BMC Infectious Diseases. 15:61.
Background: The diversity of pathogen strains is often overlooked, even though it is fundamental in medical, epidemiological or evolutionary perspectives. In the bacteria Borrelia burgdorferi s.s., responsible for Lyme disease, it is assumed that diversity of Outer surface protein C (OspC) gene is the product of selection to evade the immune system, explaining why wild hosts and tick vectors are often coinfected. We tested this hypothesis by conducting controlled mouse sequential coinfection by two of three selected OspC strains (type A, K and N) in nine groups (AA, AK, AN, KA, KK, KN, NA, NK, NN). We assessed competition between strains as the frequency of organ infection by the primary and the secondary strains, and the transmission of bacteria to naïve ticks through four xenodiagnoses. We measured generalist and strain-specific immunoglobulin G, characteristic of the acquired immune response.

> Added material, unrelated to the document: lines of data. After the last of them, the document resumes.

(** * The hierarchical logger of the backend (class [Logger])

    A shallow embedding of the class [Logger]: its constructor,
    [createSubLogger], the private [log] and [writeCloudLogging], and the five
    emission methods [error], [warn], [succ], [debug] and [info].

    - JavaScript objects that are shared with the caller (the [data] bag, an
      [Error]) live in an object store indexed by references, so that the
      assignment [data.e = x] is an update of the caller's object.
    - Console output and the call of [this.writeCloudLogging] are recorded as
      a trace of calls, each with the logger ([this]) that performed it.
    - The libraries the class imports (chalk, color-convert, date-fns,
      strip-ansi, util.inspect) are an interface, [Libraries]; the theorems
      hold for every implementation of it. *)

From Stdlib Require Import Ascii.
From stdpp Require Import base strings list gmap fin_maps pretty.

Local Open Scope string_scope.

(** ** Strings *)

(** The tab character of the template literal of [log]. *)
Definition TAB : string := String (ascii_of_nat 9) EmptyString.

(** The line feed that [writeCloudLogging] puts before the serialized data. *)
Definition LF : string := String (ascii_of_nat 10) EmptyString.

Definition toUpperCase_ascii (c : ascii) : ascii :=
  let n := nat_of_ascii c in
  if Nat.leb 97 n && Nat.leb n 122 then ascii_of_nat (n - 32) else c.

(** [String.prototype.toUpperCase], on ASCII text. *)
Fixpoint toUpperCase (s : string) : string :=
  match s with
  | EmptyString => EmptyString
  | String c s' => String (toUpperCase_ascii c) (toUpperCase s')
  end.

(** [sub] occurs in [s]. *)
Definition contains (sub s : string) : Prop :=
  ∃ pre post, s = pre +:+ sub +:+ post.

(** [String.prototype.includes]. *)
Definition includes (s sub : string) : bool :=
  match String.index 0 sub s with Some _ => true | None => false end.

(** ** Values and the object store *)

Definition loc := positive.

Inductive value :=
| VUndefined
| VNull
| VBool (b : bool)
| VString (s : string)
| VObject (l : loc).
(** * Criticality search in OpenMC: the bracketing root finder and the
      adaptive concentration controller

    This development embeds two procedures of the repository:

    - [custom_root_finder] of [openmc/search.py], a false-position root
      finder with a bracket-repair prologue;
    - [CoupledOperator.search_crit_conc] of
      [openmc/deplete/coupled_operator.py], which rescales the density of
      the tracked nuclides after every inactive batch of a transport run.

    Numbers.  NumPy [float64] values are read as the rationals they denote
    and arithmetic on them is exact: rounding and overflow are not
    modelled.  NumPy does not raise on a zero divisor, it produces [inf] or
    [nan]; rationals have no such values, so every division of the
    controller goes through [np_div], which answers [None] on a zero
    divisor, and a run in which that happens ends in the outcome
    [NonFinite].  What the method does on such a run, and on a tally
    that is too short for the reads of lines 529-533, is the subject of
    a second embedding, [CoupledOperator64], whose numbers are
    [np.float64] values with [inf], [-inf] and [nan] and whose tally
    reads raise [IndexError]; the two embeddings agree on every batch
    that stays finite (lemma [inactive_batch_finite]).  The root finder
    divides only by the sum of two absolute values that are never both
    zero (lemmas [bracket_setup_opposite], [iterate_opposite] and
    [opposite_divisor_positive] below), so it uses the plain division of
    [Q].  The [print] calls of the controller are left out. *)

From Stdlib Require Import QArith Qabs Qminmax List String Bool ZArith Lia Lqa.
Import ListNotations.

Local Open Scope Q_scope.

(** ** Python values and exceptions *)

(** The dynamically typed arguments that the two procedures validate. *)
Inductive pyval : Type :=
| PyInt (z : Z)
| PyFloat (q : Q)
| PyStr (s : string).

Inductive py_exn : Type :=
| ValueError (msg : string)
| TypeError (name : string)
| AttributeError (name : string).
(** The example region at step 0: equal token lengths, one call. *)
Lemma kdiff_uniform_batched_witness :
  ∃ st',
    kdiff_custom_forward echo_forward [5; 6] CondTensor example_cond
      example_uniform_uncond 0 example_region [1; 1] example_uniform_state
    = (st', Ok [5; 6])
    ∧ forwarded (events st') = [[[[10; 11; 12]; [20; 21; 22]]]].
Proof.
  destruct (kdiff_uniform_batched echo_forward example_uniform_state
    ([[(0, fone)]], [[1; 2; 3]]) [[7; 8; 9]] false 0 [5; 6] CondTensor
    example_cond example_uniform_uncond example_region [1; 1])
    as (st' & Hrun & Hev & _);
    [evaluate | reflexivity | reflexivity | reflexivity | reflexivity
    | reflexivity | reflexivity | evaluate | evaluate |].
  exists st'. split; [exact Hrun|]. rewrite Hev. reflexivity.
Defined.

(** The split call at a step boundary, and for the second region
    after the first region has been served in the step: unequal token
    lengths of the region, and a bare tensor as the original
    conditioning. *)
Lemma kdiff_split_needs_image_witness :
  (∃ st',
     kdiff_custom_forward echo_forward [5; 6; 7] CondTensor example_cond
       example_uncond 0 example_region [1; 1; 1] example_uniform_state
     = (st', Raise TypeError))
  ∧ (∃ st',
       kdiff_custom_forward echo_forward [5; 6; 7] CondTensor
         example_second_cond example_second_uncond 1 example_second_region
         [1; 1; 1] example_mid_step_state
       = (st', Raise TypeError)
       ∧ events st' =
           events example_mid_step_state ++ [SetControlTensor 1 2]).
Proof.
  split.
  - destruct (kdiff_split_needs_image echo_forward example_uniform_state
      (fst (kdiff_step_reset example_uniform_state)) [[1; 2; 3]] [[7; 8; 9]]
      0 [5; 6; 7] example_cond example_uncond example_region [1; 1; 1])
      as (st' & Hrun & _).
    + vm_compute. reflexivity.
    + exists [-1], 0%nat, (-1). repeat split; evaluate.
    + vm_compute. reflexivity.
    + vm_compute. reflexivity.
    + reflexivity.
    + left. evaluate.
    + by exists st'.
  - destruct (kdiff_split_needs_image echo_forward example_mid_step_state
      example_mid_step_state [[1; 2; 3]] [[7; 8; 9]]
      1 [5; 6; 7] example_second_cond example_second_uncond
      example_second_region [1; 1; 1])
      as (st' & Hrun & Hev).
    + vm_compute. reflexivity.
    + exists [0; -1], 1%nat, (-1). repeat split; evaluate.
    + vm_compute. reflexivity.
    + vm_compute. reflexivity.
    + reflexivity.
    + left. evaluate.
    + exists st'. split; [exact Hrun | exact Hev].
Defined.

(** The second region after the first has been served in the step:
    two conditional entries and one unconditional entry, three
    latents, a dict as the original conditioning and a predictor that
    answers its input. *)
Lemma kdiff_split_two_calls_witness :
  ∃ st',
    kdiff_custom_forward echo_forward [5; 6; 7] (CondDict tt)
      example_second_cond example_second_uncond 1 example_second_region
      [1; 1; 1] example_mid_step_state
    = (st', Ok [5; 6; 7])
    ∧ forwarded_for 1 (events st')
      = [[[[40; 41; 42]; [50; 51; 52]]]; [[[60; 61]]]].
Proof.
  destruct (kdiff_split_two_calls echo_forward example_mid_step_state
    example_mid_step_state [[1; 2; 3]] [[7; 8; 9]] false
    1 [5; 6; 7] tt example_second_cond example_second_uncond
    example_second_region [1; 1; 1])
    as (st' & r & Hrun & Hcase & _).
  - vm_compute. reflexivity.
  - exists [0; -1], 1%nat, (-1). repeat split; evaluate.
  - vm_compute. reflexivity.
  - vm_compute. reflexivity.
  - reflexivity.
  - left. evaluate.
  - reflexivity.
  - unfold echo_forward in Hcase. cbn in Hcase. destruct Hcase as [Hev Hr].
    specialize (Hr eq_refl eq_refl eq_refl). subst r.
    exists st'. split; [exact Hrun|]. rewrite Hev. reflexivity.
Defined.

(** The ragged example as an image-editing model. *)
Lemma kdiff_edit_model_ragged_witness :
  ∃ st',
    kdiff_custom_forward echo_forward [5] CondTensor example_cond
      example_uncond 0 example_region [1] example_edit_state
    = (st', Raise TypeError)
    ∧ events st' = [].
Proof.
  destruct (kdiff_edit_model_ragged echo_forward example_edit_state
    ([[(0, fone)]], [[1; 2; 3]]) [[7; 8]] 0 [5] CondTensor
    example_cond example_uncond example_region [1])
    as (st' & Hrun & Hev & _);
    [evaluate | reflexivity | reflexivity | evaluate | reflexivity
    | evaluate | evaluate | evaluate |].
  by exists st'.
Defined.


(** ** binary64 quotients of ints below [2^53] *)

Section Binary64Division.

Lemma digits2_pos_53 (p : positive) :
  digits2_pos p = 53%positive ↔ 2 ^ 52 <= Z.pos p < 2 ^ 53.
Proof.
  rewrite digits2_pos_size.
  pose proof (Pos.size_le p) as Hle. pose proof (Pos.size_gt p) as Hgt.
  apply Pos2Z.pos_le_pos in Hle. apply Pos2Z.pos_lt_pos in Hgt.
  rewrite Pos2Z.inj_pow in Hle, Hgt.
  change (Z.pos p~0) with (2 * Z.pos p) in Hle. change (Z.pos 2) with 2 in *.
  split.
  - intros Hs. rewrite Hs in Hle, Hgt. lia.
  - intros [Hlo Hhi].
    destruct (Z.lt_trichotomy (Z.pos (Pos.size p)) 53) as [Hlt|[Heq|Hlt]].
    + assert (2 ^ Z.pos (Pos.size p) <= 2 ^ 52)
        by (apply Z.pow_le_mono_r; lia). lia.
    + lia.
    + assert (2 ^ 54 <= 2 ^ Z.pos (Pos.size p))
        by (apply Z.pow_le_mono_r; lia). lia.
Qed.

Results: We found that regardless of the identity of the strains, the secondary strains were virtually not transmitted to ticks, whereas primary strains were well transmitted. The mechanism was the absence of dispersion into organs by the secondary strain. The immune response developed against the primary strain was inefficient at clearing the bacteria; however, regardless of the identity of the strains, the immune response against the secondary strain for both the specific and generalist antibodies was inexistent.
Conclusions: The strong inhibitory priority effect that we observed suggests that the diversity of strains would disappear quickly if not all conditions are met in nature. The acquired immune response does not seem to be the physiological mechanism responsible for this exclusion. We suggest that rather than to immune response from hosts, some specific ecological conditions such as host diversity and tick phenology are the mechanisms that maintain the diversity of OspC strains in wild population of Borrelia burgdorferi.